━━━━━ Records for processing ━━━━━

(* ===== verification/Directory.v ===== *)
(** Components [store/directory.rs] and [store/snapshot.rs]: two indexes whose
    values are small records, directory entries under raw names and snapshot
    roots under snapshot names. *)
From S2P Require Import Prelude Binomial Codec Rank Repr Descriptor Context Keys SegRecord BTree.

(** * Directory entries *)

Record DirEntry : Type := { de_ino : Z; de_d_type : Z }.
#[global] Instance DirEntry_eq_dec : EqDecision DirEntry.
Proof. solve_decision. Defined.

Definition DirEntry_encode (e : DirEntry) : bytes :=
  let w := Writer_new in
  let w := Writer_u64 w (de_ino e) in
  let w := Writer_u8 w (de_d_type e) in
  Writer_into_bytes w.

Definition DirEntry_decode (b : bytes) : result CodecError DirEntry :=
  let r := Reader_new b in
  let! '(ino, r) := Reader_u64 r in
  let! '(d_type, r) := Reader_u8 r in
  fail_if negb (Reader_done r) with Malformed ;;
  Ok {| de_ino := ino; de_d_type := d_type |}.

(** [mod dt] *)
Definition DT_UNKNOWN : Z := 0.
Definition DT_DIR : Z := 4.
Definition DT_REG : Z := 8.
Definition DT_LNK : Z := 10.

(** * Snapshot entries *)

Record SnapshotEntry : Type := { se_root_id : ChunkId; se_created_unix_ns : Z }.
#[global] Instance SnapshotEntry_eq_dec : EqDecision SnapshotEntry.
Proof. solve_decision. Defined.

Definition SnapshotEntry_encode (e : SnapshotEntry) : bytes :=
  let w := Writer_new in
  let w := Writer_bytes w (se_root_id e) in
  let w := Writer_u64 w (se_created_unix_ns e) in
  Writer_into_bytes w.

Definition SnapshotEntry_decode (b : bytes) : result CodecError SnapshotEntry :=
  let r := Reader_new b in
  let! '(root_id, r) := Reader_take r 32 in
  let! '(created_unix_ns, r) := Reader_u64 r in
  fail_if negb (Reader_done r) with Malformed ;;
  Ok {| se_root_id := root_id; se_created_unix_ns := created_unix_ns |}.

(** [map_err(|e| BTreeError::Corrupt(e.to_string()))] *)
Definition or_corrupt {A} (m : result CodecError A) : tree_outcome A := map_err (fun e => Error (Corrupt e)) m.

Section Operations.
Context {P : Type} `{ObjectProvider P} (content_id : bytes -> ChunkId) (order max_fanout : Z).

(** * Directories *)

Definition dir_lookup (p : P) (dir_root : ChunkId) (name : bytes) : tree_outcome (option DirEntry) :=
  let! o := get order max_fanout p dir_root name in
  match o with
  | Some b => let! e := or_corrupt (DirEntry_decode b) in Ok (Some e)
  | None => Ok None
  end.

Definition dir_insert (p : P) (dir_root : ChunkId) (name : bytes) (e : DirEntry) : tree_outcome (ChunkId * P) :=
  insert content_id order max_fanout p dir_root name (DirEntry_encode e).

Definition dir_remove (p : P) (dir_root : ChunkId) (name : bytes) : tree_outcome (ChunkId * bool * P) :=
  let! before := dir_lookup p dir_root name in
  let! '(new_root, p) := remove content_id order max_fanout p dir_root name in
  Ok (new_root, bool_decide (is_Some before), p).

(** The loop over the scanned entries: the entry at [start_after] is passed
    over, and one entry beyond [limit] ends it. *)
Fixpoint dir_collect (start_after : option bytes) (limit : Z) (entries : list EntryPair)
  (out : list (bytes * DirEntry)) (more : bool) : tree_outcome (list (bytes * DirEntry) * bool) :=
  match entries with
  | [] => Ok (out, more)
  | (k, v) :: entries' =>
      if bool_decide (start_after = Some k) then dir_collect start_after limit entries' out more
      else if limit <=? zlen out then Ok (out, true)
      else
        let! e := or_corrupt (DirEntry_decode v) in
        dir_collect start_after limit entries' (out ++ [(k, e)]) more
  end.

Definition dir_scan (p : P) (dir_root : ChunkId) (start_after : option bytes) (limit : Z)
  : tree_outcome (list (bytes * DirEntry) * bool) :=
  let! '(entries, has_more, _) := scan order max_fanout p dir_root start_after None (saturating_add 64 limit 1) in
  dir_collect start_after limit entries [] has_more.

Definition dir_count (p : P) (dir_root : ChunkId) : tree_outcome Z := count order max_fanout p dir_root.

(** * Snapshots *)

Definition snapshot_lookup (p : P) (tree_root : ChunkId) (name : bytes) : tree_outcome (option SnapshotEntry) :=
  let! o := get order max_fanout p tree_root name in
  match o with
  | Some b => let! e := or_corrupt (SnapshotEntry_decode b) in Ok (Some e)
  | None => Ok None
  end.

Definition snapshot_insert (p : P) (tree_root : ChunkId) (name : bytes) (e : SnapshotEntry) : tree_outcome (ChunkId * P) :=
  insert content_id order max_fanout p tree_root name (SnapshotEntry_encode e).

Definition snapshot_remove (p : P) (tree_root : ChunkId) (name : bytes) : tree_outcome (ChunkId * bool * P) :=
  let! before := snapshot_lookup p tree_root name in
  let! '(new_root, p) := remove content_id order max_fanout p tree_root name in
  Ok (new_root, bool_decide (is_Some before), p).

Fixpoint decode_snapshots (entries : list EntryPair) : tree_outcome (list (bytes * SnapshotEntry)) :=
  match entries with
  | [] => Ok []
  | (k, v) :: entries' =>
      let! e := or_corrupt (SnapshotEntry_decode v) in
      let! out := decode_snapshots entries' in
      Ok ((k, e) :: out)
  end.

Definition snapshot_list (p : P) (tree_root : ChunkId) : tree_outcome (list (bytes * SnapshotEntry)) :=
  let! entries := scan_all order max_fanout p tree_root in
  decode_snapshots entries.
End Operations.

━━━━━

For each line of the material that contains "Fixpoint", return a copy.

:: Task output ::
Fixpoint dir_collect (start_after : option bytes) (limit : Z) (entries : list EntryPair)
Fixpoint decode_snapshots (entries : list EntryPair) : tree_outcome (list (bytes * SnapshotEntry)) :=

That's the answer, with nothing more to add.